Task material START

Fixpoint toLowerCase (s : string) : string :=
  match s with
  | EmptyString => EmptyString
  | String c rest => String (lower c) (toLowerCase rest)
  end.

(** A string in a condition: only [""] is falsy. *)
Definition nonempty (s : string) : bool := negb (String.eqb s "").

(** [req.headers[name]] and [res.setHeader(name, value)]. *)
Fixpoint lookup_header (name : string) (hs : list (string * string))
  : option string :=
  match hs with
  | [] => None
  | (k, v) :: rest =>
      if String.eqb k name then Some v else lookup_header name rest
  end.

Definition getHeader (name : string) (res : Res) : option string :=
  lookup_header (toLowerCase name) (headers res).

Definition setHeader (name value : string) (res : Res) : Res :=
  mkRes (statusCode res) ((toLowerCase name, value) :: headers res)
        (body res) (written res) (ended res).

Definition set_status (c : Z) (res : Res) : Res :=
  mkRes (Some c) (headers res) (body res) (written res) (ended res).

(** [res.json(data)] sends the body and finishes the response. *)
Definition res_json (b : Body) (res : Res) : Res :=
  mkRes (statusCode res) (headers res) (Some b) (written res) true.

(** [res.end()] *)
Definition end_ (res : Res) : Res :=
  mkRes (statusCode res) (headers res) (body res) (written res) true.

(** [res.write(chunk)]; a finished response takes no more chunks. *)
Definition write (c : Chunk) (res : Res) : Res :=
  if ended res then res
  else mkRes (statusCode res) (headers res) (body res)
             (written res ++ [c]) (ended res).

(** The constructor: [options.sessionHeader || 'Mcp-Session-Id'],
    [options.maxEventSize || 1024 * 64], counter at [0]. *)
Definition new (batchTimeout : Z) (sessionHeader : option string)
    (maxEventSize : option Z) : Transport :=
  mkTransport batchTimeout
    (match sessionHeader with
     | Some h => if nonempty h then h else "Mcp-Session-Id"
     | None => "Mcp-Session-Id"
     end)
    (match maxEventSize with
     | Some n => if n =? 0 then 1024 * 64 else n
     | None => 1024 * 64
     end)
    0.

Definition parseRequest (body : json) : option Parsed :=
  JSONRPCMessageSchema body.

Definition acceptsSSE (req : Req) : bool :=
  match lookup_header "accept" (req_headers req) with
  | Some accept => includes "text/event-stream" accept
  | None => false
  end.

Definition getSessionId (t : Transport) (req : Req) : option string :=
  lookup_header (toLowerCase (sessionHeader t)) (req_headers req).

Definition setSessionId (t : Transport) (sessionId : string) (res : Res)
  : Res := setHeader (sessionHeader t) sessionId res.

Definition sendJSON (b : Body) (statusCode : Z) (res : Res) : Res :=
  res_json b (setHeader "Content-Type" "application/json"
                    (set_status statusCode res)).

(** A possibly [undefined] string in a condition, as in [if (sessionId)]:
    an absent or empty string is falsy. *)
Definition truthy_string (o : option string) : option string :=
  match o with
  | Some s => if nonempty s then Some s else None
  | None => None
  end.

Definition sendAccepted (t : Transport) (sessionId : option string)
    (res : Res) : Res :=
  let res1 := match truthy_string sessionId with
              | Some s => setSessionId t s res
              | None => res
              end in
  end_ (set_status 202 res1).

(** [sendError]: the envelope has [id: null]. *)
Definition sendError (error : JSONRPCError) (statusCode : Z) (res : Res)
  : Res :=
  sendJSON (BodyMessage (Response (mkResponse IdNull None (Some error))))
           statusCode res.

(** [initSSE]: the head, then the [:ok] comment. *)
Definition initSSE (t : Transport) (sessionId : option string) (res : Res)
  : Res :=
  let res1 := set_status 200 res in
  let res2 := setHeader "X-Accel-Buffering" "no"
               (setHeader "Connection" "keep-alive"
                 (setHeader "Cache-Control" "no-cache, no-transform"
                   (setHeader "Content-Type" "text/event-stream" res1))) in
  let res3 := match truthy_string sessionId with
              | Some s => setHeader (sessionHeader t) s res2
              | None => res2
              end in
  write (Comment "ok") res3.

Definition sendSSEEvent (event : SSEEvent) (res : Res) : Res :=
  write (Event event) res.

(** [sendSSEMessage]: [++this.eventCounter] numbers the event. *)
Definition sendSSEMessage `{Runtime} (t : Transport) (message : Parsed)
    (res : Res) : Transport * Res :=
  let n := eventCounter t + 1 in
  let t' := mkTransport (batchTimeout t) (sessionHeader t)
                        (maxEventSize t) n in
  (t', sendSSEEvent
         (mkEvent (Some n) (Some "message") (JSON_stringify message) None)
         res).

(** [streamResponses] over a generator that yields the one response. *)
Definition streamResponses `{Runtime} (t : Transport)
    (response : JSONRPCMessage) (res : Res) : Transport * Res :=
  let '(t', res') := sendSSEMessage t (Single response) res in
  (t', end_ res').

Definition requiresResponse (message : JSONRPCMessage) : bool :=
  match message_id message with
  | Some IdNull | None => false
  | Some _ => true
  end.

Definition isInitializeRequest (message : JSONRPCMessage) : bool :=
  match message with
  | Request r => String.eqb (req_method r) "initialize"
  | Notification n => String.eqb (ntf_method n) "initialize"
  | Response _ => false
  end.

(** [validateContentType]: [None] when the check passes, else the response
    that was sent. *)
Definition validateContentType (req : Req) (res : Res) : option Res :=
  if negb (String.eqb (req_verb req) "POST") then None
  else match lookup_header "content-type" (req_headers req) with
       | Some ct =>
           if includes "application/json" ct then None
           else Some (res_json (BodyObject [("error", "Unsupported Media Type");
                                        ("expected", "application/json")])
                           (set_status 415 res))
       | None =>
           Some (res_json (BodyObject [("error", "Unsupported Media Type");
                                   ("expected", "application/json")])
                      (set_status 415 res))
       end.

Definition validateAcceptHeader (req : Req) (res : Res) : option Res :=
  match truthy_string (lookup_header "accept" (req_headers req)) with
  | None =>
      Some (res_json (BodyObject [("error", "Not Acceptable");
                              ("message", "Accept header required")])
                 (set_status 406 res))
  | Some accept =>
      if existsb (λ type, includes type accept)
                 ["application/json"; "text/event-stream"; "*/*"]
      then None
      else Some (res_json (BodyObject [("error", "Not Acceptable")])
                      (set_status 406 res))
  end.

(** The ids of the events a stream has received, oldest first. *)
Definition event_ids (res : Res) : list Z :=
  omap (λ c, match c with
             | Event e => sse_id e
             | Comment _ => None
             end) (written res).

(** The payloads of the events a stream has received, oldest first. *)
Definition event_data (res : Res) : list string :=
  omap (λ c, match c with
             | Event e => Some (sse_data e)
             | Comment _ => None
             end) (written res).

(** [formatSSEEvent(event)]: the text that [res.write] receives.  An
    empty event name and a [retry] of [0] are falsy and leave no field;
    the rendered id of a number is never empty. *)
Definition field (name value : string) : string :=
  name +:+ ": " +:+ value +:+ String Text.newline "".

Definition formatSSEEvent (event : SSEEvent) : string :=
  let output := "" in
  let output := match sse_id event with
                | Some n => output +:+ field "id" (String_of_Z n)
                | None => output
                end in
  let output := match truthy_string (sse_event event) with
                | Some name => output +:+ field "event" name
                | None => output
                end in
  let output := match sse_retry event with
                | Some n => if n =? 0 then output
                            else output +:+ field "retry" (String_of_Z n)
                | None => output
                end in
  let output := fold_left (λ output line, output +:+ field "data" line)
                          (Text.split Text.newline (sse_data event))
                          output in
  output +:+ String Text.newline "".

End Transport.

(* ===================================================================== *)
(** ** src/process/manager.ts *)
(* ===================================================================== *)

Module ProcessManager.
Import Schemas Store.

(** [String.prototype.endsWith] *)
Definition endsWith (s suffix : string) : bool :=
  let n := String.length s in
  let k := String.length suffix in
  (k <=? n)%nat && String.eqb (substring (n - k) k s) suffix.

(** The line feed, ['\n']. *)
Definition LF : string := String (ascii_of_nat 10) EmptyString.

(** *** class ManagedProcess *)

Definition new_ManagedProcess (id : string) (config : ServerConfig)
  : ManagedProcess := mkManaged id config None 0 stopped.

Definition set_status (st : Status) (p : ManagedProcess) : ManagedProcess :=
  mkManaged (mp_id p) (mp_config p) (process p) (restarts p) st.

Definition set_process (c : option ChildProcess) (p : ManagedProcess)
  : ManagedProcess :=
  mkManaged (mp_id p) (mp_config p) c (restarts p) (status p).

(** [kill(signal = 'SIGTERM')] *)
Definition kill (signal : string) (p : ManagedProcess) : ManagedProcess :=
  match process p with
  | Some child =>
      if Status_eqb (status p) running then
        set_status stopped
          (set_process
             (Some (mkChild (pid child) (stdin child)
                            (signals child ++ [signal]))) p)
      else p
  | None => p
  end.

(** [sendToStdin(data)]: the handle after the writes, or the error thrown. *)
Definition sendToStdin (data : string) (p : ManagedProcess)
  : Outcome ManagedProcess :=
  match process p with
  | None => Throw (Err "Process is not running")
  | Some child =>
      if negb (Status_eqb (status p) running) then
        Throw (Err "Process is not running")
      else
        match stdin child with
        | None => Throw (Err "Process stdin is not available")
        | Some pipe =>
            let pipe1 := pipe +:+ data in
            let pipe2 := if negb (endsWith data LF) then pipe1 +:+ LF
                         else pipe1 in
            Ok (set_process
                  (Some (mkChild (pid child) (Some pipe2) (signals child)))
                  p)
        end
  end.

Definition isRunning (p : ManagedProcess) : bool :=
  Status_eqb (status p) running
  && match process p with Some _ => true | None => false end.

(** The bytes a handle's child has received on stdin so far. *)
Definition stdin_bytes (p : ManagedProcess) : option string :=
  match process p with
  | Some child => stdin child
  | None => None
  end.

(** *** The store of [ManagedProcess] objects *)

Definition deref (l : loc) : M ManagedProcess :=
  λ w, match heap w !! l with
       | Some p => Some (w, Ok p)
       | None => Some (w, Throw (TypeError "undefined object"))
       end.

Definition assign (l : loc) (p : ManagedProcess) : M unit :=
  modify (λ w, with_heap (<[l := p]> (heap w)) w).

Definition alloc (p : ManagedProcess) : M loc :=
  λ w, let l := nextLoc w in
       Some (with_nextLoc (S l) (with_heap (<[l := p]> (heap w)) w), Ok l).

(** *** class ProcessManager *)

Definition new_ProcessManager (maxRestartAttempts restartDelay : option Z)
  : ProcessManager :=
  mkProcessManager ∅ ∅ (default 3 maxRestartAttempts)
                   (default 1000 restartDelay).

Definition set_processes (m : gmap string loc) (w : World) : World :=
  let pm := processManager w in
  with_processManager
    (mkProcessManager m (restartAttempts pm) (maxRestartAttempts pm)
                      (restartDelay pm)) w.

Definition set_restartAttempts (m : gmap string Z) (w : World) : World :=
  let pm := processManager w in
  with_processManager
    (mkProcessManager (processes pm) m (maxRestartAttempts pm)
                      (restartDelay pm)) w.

Task material END

** Action item **
Each line in the listing above from the one containing "Definition new_ManagedProcess (id" through the one containing "mkManaged (mp_id p) (mp_config p) (process" should be repeated exactly, and no other line.

** Response area **
Definition new_ManagedProcess (id : string) (config : ServerConfig)
  : ManagedProcess := mkManaged id config None 0 stopped.

Definition set_status (st : Status) (p : ManagedProcess) : ManagedProcess :=
  mkManaged (mp_id p) (mp_config p) (process p) (restarts p) st.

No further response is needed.